*** Opening of Provided data ***

(* ===== verification/Float32.v ===== *)
(** The C++ [float] accumulators in IEEE 754 binary32.  A [float] value
    is a rational [n * 2^(e - 23)] with an integer significand
    [|n| < 2^24] and an exponent [e >= -126] (the subnormals share the
    exponent -126); an arithmetic operation returns its exact result
    rounded to the nearest such value, ties to an even significand (the
    default rounding mode), and so does a decimal literal such as
    [0.02f].  [round32] is that rounding; [f32add] and [f32sub] are
    [float + float] and [float - float] as the compiled code evaluates
    them (SSE arithmetic, no excess precision).  Overflow to infinity
    is not modelled: the values rounded here stay below 10.  The two
    facts the proofs use are that rounding keeps the sign of a
    non-negative value and that its error is at most [2^-24] of the
    value, plus [2^-150] below the normal range. *)

From S2P Require Import Prelude QFloat.
From Stdlib Require Import Qpower.

Open Scope Q_scope.

(** [2^e] for an integer [e]. *)
Definition pow2 (e : Z) : Q := Qpower 2 e.

(** [floor (log2 q)] for [q > 0]: the bit lengths of numerator and
    denominator give it up to one. *)
Definition Qlog2_floor (q : Q) : Z :=
  let c := (Z.log2 (Qnum q) - Z.log2 (Zpos (Qden q)))%Z in
  if Qle_bool (pow2 c) q then c else (c - 1)%Z.

(** Rounding to an integer, half to even. *)
Definition Zround_even (x : Q) : Z :=
  let f := Qfloor x in
  match Qcompare (x - inject_Z f) (1 # 2) with
  | Lt => f
  | Gt => (f + 1)%Z
  | Eq => if Z.even f then f else (f + 1)%Z
  end.

(** The binary32 value nearest to [q], ties to even: [q] is scaled by
    the unit in the last place of its binade (24 significant bits, the
    binade of 2^-126 below the normal range) and rounded there. *)
Definition round32 (q : Q) : Q :=
  if Qeq_bool q 0 then 0 else
  let e := Z.max (Qlog2_floor (Qabs q)) (-126) in
  let ulp := pow2 (e - 23) in
  Qred (inject_Z (Zround_even (q / ulp)) * ulp).

(** [a + b] and [a - b] on [float] operands. *)
Definition f32add (a b : Q) : Q := round32 (a + b).
Definition f32sub (a b : Q) : Q := round32 (a - b).

Arguments round32 : simpl never.
Arguments f32add : simpl never.
Arguments f32sub : simpl never.

Lemma pow2_pos e : 0 < pow2 e.
Proof. apply Qpower_0_lt. lra. Qed.

Lemma pow2_nonneg_Z e : (0 <= e)%Z -> pow2 e == inject_Z (2 ^ e).
Proof. intros He. unfold pow2. rewrite Zpower_Qpower by exact He. reflexivity. Qed.

Lemma pow2_sub a b : pow2 (a - b) == pow2 a / pow2 b.
Proof. unfold pow2. apply Qpower_minus. lra. Qed.

Lemma pow2_add a b : pow2 (a + b) == pow2 a * pow2 b.
Proof. unfold pow2. apply Qpower_plus. lra. Qed.

Lemma pow2_le a b : (a <= b)%Z -> pow2 a <= pow2 b.
Proof. intros H. unfold pow2. apply Qpower_le_compat_l; [exact H | lra]. Qed.

(** The exponent found is a lower bound: [2^(Qlog2_floor q) <= q]. *)
Lemma Qlog2_floor_le q : 0 < q -> pow2 (Qlog2_floor q) <= q.
Proof.
  intros Hq. unfold Qlog2_floor.
  set (c := (Z.log2 (Qnum q) - Z.log2 (Zpos (Qden q)))%Z).
  destruct (Qle_bool (pow2 c) q) eqn:E; [apply Qle_bool_iff, E|].
  destruct q as [a d]. unfold Qlt in Hq; cbn [Qnum Qden] in *. rewrite Z.mul_1_r in Hq.
  pose proof (Z.log2_spec a Hq) as [Ha _].
  pose proof (Z.log2_spec (Zpos d) eq_refl) as [_ Hd].
  pose proof (Z.log2_nonneg a). pose proof (Z.log2_nonneg (Zpos d)).
  replace (c - 1)%Z with (Z.log2 a - (Z.log2 (Zpos d) + 1))%Z by (unfold c; lia).
  rewrite pow2_sub, !pow2_nonneg_Z by lia.
  rewrite <- Z.add_1_r in Hd.
  set (A := (2 ^ Z.log2 a)%Z) in *. set (D := (2 ^ (Z.log2 (Zpos d) + 1))%Z) in *.
  assert (HA : (0 < A)%Z) by (apply Z.pow_pos_nonneg; lia).
  rewrite Qmake_Qdiv. apply Qle_shift_div_l; [change 0 with (inject_Z 0); rewrite <- Zlt_Qlt; lia|].
  unfold Qdiv. rewrite <- Qmult_assoc, (Qmult_comm (/ _)), Qmult_assoc.
  apply Qle_shift_div_r; [change 0 with (inject_Z 0); rewrite <- Zlt_Qlt; lia|].
  rewrite <- !inject_Z_mult, <- Zle_Qle. nia.
Qed.

(** Rounding to an integer moves [x] by at most one half. *)
Lemma Zround_even_err x : Qabs (inject_Z (Zround_even x) - x) <= 1 # 2.
Proof.
  unfold Zround_even. pose proof (Qfloor_le x) as Hf. pose proof (Qlt_floor x) as Hf1.
  rewrite inject_Z_plus in Hf1. change (inject_Z 1) with 1 in Hf1.
  set (f := Qfloor x) in *.
  destruct (Qcompare_spec (x - inject_Z f) (1 # 2)) as [E|E|E];
    [destruct (Z.even f) | |]; rewrite ?inject_Z_plus; change (inject_Z 1) with 1;
    apply Qabs_case; intros; lra.
Qed.

Lemma Zround_even_nonneg x : 0 <= x -> (0 <= Zround_even x)%Z.
Proof.
  intros Hx. assert (H0 : (0 <= Qfloor x)%Z) by (rewrite <- (Qfloor_Z 0); apply Qfloor_resp_le, Hx).
  unfold Zround_even. destruct (_ ?= _); [destruct (Z.even _)| |]; lia.
Qed.

Lemma pow2_24 : pow2 24 == 16777216.
Proof. reflexivity. Qed.

(** Rounding keeps a non-negative value non-negative. *)
Lemma round32_nonneg q : 0 <= q -> 0 <= round32 q.
Proof.
  intros Hq. unfold round32. destruct (Qeq_bool q 0); [lra|].
  rewrite Qred_correct. set (u := pow2 _). assert (Hu : 0 < u) by apply pow2_pos.
  apply Qmult_le_0_compat; [|lra]. change 0 with (inject_Z 0). rewrite <- Zle_Qle.
  apply Zround_even_nonneg. apply Qle_shift_div_l; lra.
Qed.

(** The rounding error: at most [2^-24] of the value in the normal
    range, at most [2^-150] below it. *)
Lemma round32_error q : Qabs (round32 q - q) <= Qabs q * (1 # 16777216) + pow2 (-150).
Proof.
  pose proof (pow2_pos (-150)) as Hp. pose proof (Qabs_nonneg q) as Ha.
  unfold round32. destruct (Qeq_bool q 0) eqn:Eq0.
  { apply Qeq_bool_iff in Eq0. rewrite Eq0. cbn. lra. }
  assert (Hq : 0 < Qabs q).
  { destruct (Qlt_le_dec 0 (Qabs q)) as [H|H]; [exact H|].
    exfalso. assert (E : q == 0) by (revert H; apply Qabs_case; intros; lra).
    apply Qeq_bool_iff in E. congruence. }
  rewrite Qred_correct. set (L := Qlog2_floor (Qabs q)).
  set (e := Z.max L (-126)). set (u := pow2 (e - 23)).
  assert (Hu : 0 < u) by apply pow2_pos.
  assert (E : inject_Z (Zround_even (q / u)) * u - q == (inject_Z (Zround_even (q / u)) - q / u) * u)
    by (field; lra).
  rewrite E, Qabs_Qmult, (Qabs_pos u) by lra.
  assert (Hh : Qabs (inject_Z (Zround_even (q / u)) - q / u) * u <= (1 # 2) * u)
    by (apply Qmult_le_compat_r; [apply Zround_even_err | lra]).
  assert (Hu2 : (1 # 2) * u == pow2 (e - 24)).
  { unfold u. replace (e - 24)%Z with ((e - 23) + (-1))%Z by lia. rewrite pow2_add. change (pow2 (-1)) with (1 # 2). ring. }
  destruct (Z.le_gt_cases (-126) L) as [HL|HL].
  - assert (Ee : e = L) by (unfold e; lia). rewrite Ee in Hu2.
    rewrite pow2_sub, pow2_24 in Hu2. pose proof (Qlog2_floor_le (Qabs q) Hq) as Hl. fold L in Hl.
    assert (pow2 L / 16777216 <= Qabs q * (1 # 16777216)) by (unfold Qdiv; change (/ 16777216) with (1 # 16777216); apply Qmult_le_compat_r; lra).
    lra.
  - assert (Ee : e = (-126)%Z) by (unfold e; lia). rewrite Ee in Hu2. change (-126 - 24)%Z with (-150)%Z in Hu2.
    assert (0 <= Qabs q * (1 # 16777216)) by (apply Qmult_le_0_compat; lra). lra.
Qed.

(** An upper bound of [round32 q] for [q >= 0]. *)
Definition round32_ub (x : Q) : Q := x + x * (1 # 16777216) + pow2 (-150).

(** A lower bound of [round32 q] for [q >= 0]. *)
Definition round32_lb (x : Q) : Q := x - x * (1 # 16777216) - pow2 (-150).

Lemma round32_bounds q : 0 <= q -> round32_lb q <= round32 q <= round32_ub q.
Proof.
  intros Hq. pose proof (round32_error q) as H. rewrite (Qabs_pos q) in H by exact Hq.
  unfold round32_lb, round32_ub. revert H. apply Qabs_case; intros; lra.
Qed.

Lemma round32_ub_mono x y : x <= y -> round32_ub x <= round32_ub y.
Proof. unfold round32_ub. intros. lra. Qed.

Lemma round32_lb_mono x y : x <= y -> round32_lb x <= round32_lb y.
Proof. unfold round32_lb. intros. lra. Qed.

Lemma pow2_m150 : 0 < pow2 (-150) <= 1 # 1000000000.
Proof. split; [apply pow2_pos | apply Qle_bool_iff; reflexivity]. Qed.

(** The same bounds for a value of either sign, given a bound on its
    magnitude. *)
Lemma round32_near q r :
  Qabs q <= r ->
  q - (r * (1 # 16777216) + pow2 (-150)) <= round32 q <= q + (r * (1 # 16777216) + pow2 (-150)).
Proof.
  intros Hr. pose proof (round32_error q) as H.
  assert (Qabs q * (1 # 16777216) <= r * (1 # 16777216)) by (apply Qmult_le_compat_r; lra).
  revert H. apply Qabs_case; intros; lra.
Qed.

*** Close of Provided data ***

Above are the records; report each line in them that includes the word "simpl".

▶ Completed task
Arguments round32 : simpl never.
Arguments f32add : simpl never.
Arguments f32sub : simpl never.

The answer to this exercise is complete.